Je succombe ; mes yeux se couvrent d’un nuage ;
Je sens fuir ma pensée et même ton image ;
Ma voix ne gémit plus, mes yeux n’ont plus de pleurs ;
Avec le sentiment j’ai perdu mes douleurs.
Au sommeil malgré moi je cède anéantie ;
Pour prolonger mes maux il sépare ma vie ;
D’un ravissant prestige animant ses pavots,
Dans un songe plus doux que le plus doux repos,
Il suspend mes esprits et mon ame éperdue :
Le sort est désarmé, ma fille m’est rendue !

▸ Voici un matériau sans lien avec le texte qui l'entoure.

(** *** Streaming or not *)

Lemma content_type_test response :
  includes (str_or (headers_get response "content-type") "") "text/event-stream" = true
  ↔ content_type_contains response "text/event-stream".
Proof.
  rewrite includes_spec. unfold content_type_contains, str_or. split.
  - intros (before & after & H).
    destruct (headers_get response "content-type") as [value|].
    + destruct (decide (value = "")) as [->|_].
      * destruct before as [|? ?]; discriminate H.
      * by exists value, before, after.
    + destruct before as [|? ?]; discriminate H.
  - intros (value & before & after & -> & ->). exists before, after.
    destruct (decide _) as [E|_]; [|done].
    destruct before as [|? ?]; discriminate E.
Qed.




(** *** One request *)

Lemma bind_pure {S A B} (m : M S A) (k : A → M S B) s a :
  m s = mkRun s [] (Ok a) → bind m k s = k a s.
Proof. intros H. unfold bind. rewrite H. cbn. by destruct (k a s). Qed.

Lemma bind_cases {S A B} (m : M S A) (k : A → M S B) s :
  bind m k s =
    match outcome (m s) with
    | Ok a => mkRun (final (k a (final (m s))))
                (trace (m s) ++ trace (k a (final (m s))))
                (outcome (k a (final (m s))))
    | Throw e => mkRun (final (m s)) (trace (m s)) (Throw e)
    end.
Proof. reflexivity. Qed.

Lemma createRequestBody_run o this :
  ∃ body, createRequestBody o this = mkRun this [] (Ok body).
Proof. eexists. reflexivity. Qed.

Lemma interceptBody_run body this :
  ∃ body', interceptBody (Some body) this = mkRun this [] (Ok (Some body')).
Proof. eexists. reflexivity. Qed.

Lemma makeChatRequest2_run options token this :
  ∃ body body',
    createRequestBody (body_options options) this = mkRun this [] (Ok body)
    ∧ interceptBody (Some body) this = mkRun this [] (Ok (Some body'))
    ∧ let url := _serverUrl this +:+ "/v1/chat/completions" in
      let init := {| fetch_method := "POST";
                     fetch_headers := [("Content-Type", "application/json")];
                     fetch_body := JSON_stringify body' |} in
      makeChatRequest2 getTextPart generateUuid JSON_stringify ChatRole_Assistant
        processSSE options token this
      = match _fetcherService this url init with
        | inr rejection => mkRun this [EvFetch url init] (Throw rejection)
        | inl response =>
            if ok response then
              let processing :=
                processResponseFromChatEndpoint getTextPart generateUuid
                  ChatRole_Assistant processSSE (_telemetryService this)
                  (_logService this) response 1%nat
                  (nullish (mo_finishedCb options) noop_callback)
                  TelemetryDataIssued (Some token) this in
              mkRun this (EvFetch url init :: trace processing)
                match outcome processing with
                | Ok completions => Ok (chat_response getTextPart this completions)
                | Throw e => Throw e
                end
            else mkRun this [EvFetch url init] (Throw (failed_status response))
        end.
Proof.
  destruct (createRequestBody_run (body_options options) this) as [body Hb].
  destruct (interceptBody_run body this) as [body' Hb'].
  exists body, body'. split_and!; [done|done|]. cbv zeta.
  unfold makeChatRequest2. fold (body_options options).
  rewrite (bind_pure _ _ _ _ Hb). rewrite (bind_pure _ _ _ _ Hb'). cbn [nullish].
  rewrite (bind_pure urlOrRequestMetadata _ _ _ eq_refl).
  rewrite (bind_pure getExtraHeaders _ _ _ eq_refl).
  rewrite (bind_pure (gets _) _ _ _ eq_refl).
  rewrite emit_then.
  destruct (_fetcherService this _ _) as [response|rejection]; [|done].
  rewrite (bind_pure (settle (inl response)) _ _ _ eq_refl).
  destruct (ok response); [|done]. cbn [negb].
  rewrite (bind_pure (gets _) _ _ _ eq_refl).
  rewrite (bind_pure (gets _) _ _ _ eq_refl).
  cbv zeta.
  match goal with |- context [bind ?m _ this] => set (processing := m this) end.
  destruct (processResponseFromChatEndpoint_frame (_telemetryService this)
              (_logService this) response 1%nat
              (nullish (mo_finishedCb options) noop_callback)
              TelemetryDataIssued (Some token) this) as [Hfinal _].
  fold processing in Hfinal.
  rewrite bind_cases. fold processing.
  destruct (outcome processing) as [completions|e]; cbn [final trace outcome].
  - rewrite Hfinal. unfold chat_response.
    destruct (extract_loop getTextPart completions) as [[messageText rid] us].
    cbn. by rewrite app_nil_r.
  - by rewrite Hfinal.
Qed.

Lemma choices_loop_pushes response jsonResponse finishCallback td choices :
  ∀ i completions this result,
    outcome (choices_loop getTextPart generateUuid response jsonResponse
               finishCallback td i choices completions this) = Ok result →
    ∃ pushed, result = completions ++ pushed ∧ length pushed = length choices.
Proof.
  induction choices as [|c rest IH]; intros i completions this result.
  - intros [= <-]. exists []. by rewrite app_nil_r.
  - cbn [choices_loop]. destruct (cj_message c) as [m|]; [|done].
    cbv zeta. rewrite emit_then. cbn [outcome].
    destruct (finishCallback _ _ _); [done|].
    intros H. apply IH in H as (pushed & -> & Hlen).
    eexists (_ :: pushed). rewrite <- app_assoc. split; [done|]. simpl. by rewrite Hlen.
Qed.
(** * LightKeyia: multi-instance Ollama client and adaptive batch scheduler

    A shallow embedding of the load-balancing client ([ollama_client.py]),
    of the batch loop of [ImageProcessor.process_directory]
    ([image_processor.py]) and of the JSON post-processing helpers
    ([utils.py]), together with the properties stated about them.

    Modelling conventions.
    - Python integers are [Z]; list positions and loop counters that the
      code only ever counts upwards from zero are [nat].
    - Python floats (durations, ratios, scores, pauses) are exact rationals
      [Q]; true division [/] is [Qdiv], and every division of the source is
      guarded against a zero divisor exactly as the source guards it.
    - Python strings are [string]; the whitespace and digit classes are the
      ASCII part of Python's.
    - A [threading.Semaphore] is its internal counter [_value]: the number
      of permits that are currently free.
    - Objects that the code mutates in place (the instances of a client) are
      addressed by their position in [OllamaClient.instances].
    - A call of [generate], [chat] or [process_directory] is followed on its
      own thread; what other threads and the network do is an input of the
      model (a [world], a [tick]). *)

From Stdlib Require Import ZArith QArith Qminmax Qround String Ascii Bool
  Lia Lqa PeanoNat List Permutation.
Import ListNotations.

Local Set Warnings "-register-all".

Local Open Scope Z_scope.

(** ** Rational comparisons used as Python's [>], [>=] on floats *)

Definition Qgt_bool (a b : Q) : bool := negb (Qle_bool a b).
Definition Qge_bool (a b : Q) : bool := Qle_bool b a.
(** X21. A ride created through the form respects the seats of its
    vehicle. When the form sends a request and the server reads its two
    dates and draws a fresh ride identifier, [POST /] creates the ride, with
    the passenger count the form showed, which does not exceed the seats of
    the vehicle type sent, and a fare of 100 per seat. *)
Theorem ride_created_through_form tz parseDate parseInt10 toISOString serverParse
    events now p uid vid rid s d t :
  handleSubmit tz parseDate parseInt10 toISOString now (form_after events) = Some p →
  serverParse (pl_start_date p) = Some d →
  serverParse (pl_start_time p) = Some t →
  rides s !! rid = None →
  ∃ s' ride vt,
    createRide serverParse uid (payload_json p) vid rid s = (s', Ok (rid, ride)) ∧
    rides s' !! rid = Some ride ∧
    max_passengers ride = form_maxPassengers (form_after events) ∧
    vehicle_type_of_string (pl_vehicle_type p) = Some vt ∧
    vehicle_type <$> vehicles s' !! uid = Some vt ∧
    1 ≤ max_passengers ride ≤ maxAllowed vt ∧
    (total_fare ride == inject_Z (100 * max_passengers ride))%Q.
Proof.
  intros H Hd Ht Hfresh.
  pose proof (form_after_bounds events) as Hb.
  apply handleSubmit_Some in H
    as (Hfrom & Hto & (vt & Hvt) & Hsl & Hel & Hsd & Hpv & Hmax & Hfare).
  assert (Hmp : pl_max_passengers p = form_maxPassengers (form_after events))
    by (rewrite Hmax; lia).
  assert (Hschema : rideCreateSchema (payload_json p)
      = Some (mkRideCreate (pl_start_location p) (pl_end_location p)
                (pl_start_date p) (pl_start_time p)
                (inject_Z (pl_total_fare p)) vt (pl_max_passengers p))).
  { unfold payload_json. apply create_body_schema.
    - by rewrite Hsl.
    - by rewrite Hel.
    - rewrite Hfare. unfold Qlt, inject_Z. simpl. lia.
    - by rewrite Hpv.
    - pose proof (maxAllowedFor_range (form_vehicleType (form_after events))). lia. }
  unfold createRide. rewrite Hschema. simpl. rewrite Hd, Ht, Hfresh.
  eexists _, _, vt. split; [reflexivity|]. simpl.
  rewrite !lookup_insert_eq. split; [done|]. split; [done|].
  split; [by rewrite Hpv|]. split.
  - by destruct (vehicles s !! uid).
  - rewrite <-(maxAllowedFor_vehicle _ _ Hvt). split; [lia|].
    rewrite Hfare. unfold Qeq, inject_Z. simpl. lia.
Qed.
Lemma groupby_from (keys : list Z) (acc : list (Z * nat)) :
  let g := fold_left (fun a k => bump_sorted k a) keys acc in
  (forall y, weight y g = weight y acc + occurrences y keys) /\
  (forall k, In k (map fst g) <-> In k (map fst acc) \/ In k keys) /\
  (Sorted Z.lt (map fst acc) -> Sorted Z.lt (map fst g)) /\
  list_sum (map snd g) = list_sum (map snd acc) + length keys.
Proof.
  revert acc. induction keys as [|x l IH]; intros acc; cbn [fold_left].
  - cbv zeta. repeat split; try tauto; cbn; try lia.
    intros [H|[]]. exact H.
  - destruct (IH (bump_sorted x acc)) as (Hw & Hk & Hn & Hs). cbv zeta.
    split; [|split; [|split]].
    + intros y. rewrite Hw, weight_bump_sorted, occurrences_cons. lia.
    + intros k. rewrite Hk, keys_bump_sorted. cbn [In].
      intuition congruence.
    + intros Hsorted. apply Hn, sorted_bump_sorted, Hsorted.
    + rewrite Hs, sum_bump_sorted. cbn [length]. lia.
Qed.

Lemma ascending_nodup (l : list Z) :
  StronglySorted Z.lt l -> List.NoDup l.
Proof.
  induction 1 as [|x l _ IH Hall]; constructor; [|exact IH].
  intros Hin. rewrite List.Forall_forall in Hall.
  specialize (Hall x Hin). lia.
Qed.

Mon cœur même est trompé, c’est elle, je la vois !
Et lorsque tous mes sens s’élancent à la fois,
Quand je crois la saisir hélas ! à chaque aurore,
Ma fille dans mes bras revient mourir encore.
La nuit, sourde à mes cris, emporte un songe vain,
Et replonge en fuyant le poignard dans mon sein.

Dieu, qui vois mes tourmens, hélas ! dès mon jeune âge,
J’aimai la vérité pour t’aimer davantage ;
À l’amour maternel qui fit tout mon bonheur,
L’amour de la vertu s’unissait dans mon cœur ;
Ce cœur trop malheureux t’offrit un pur hommage.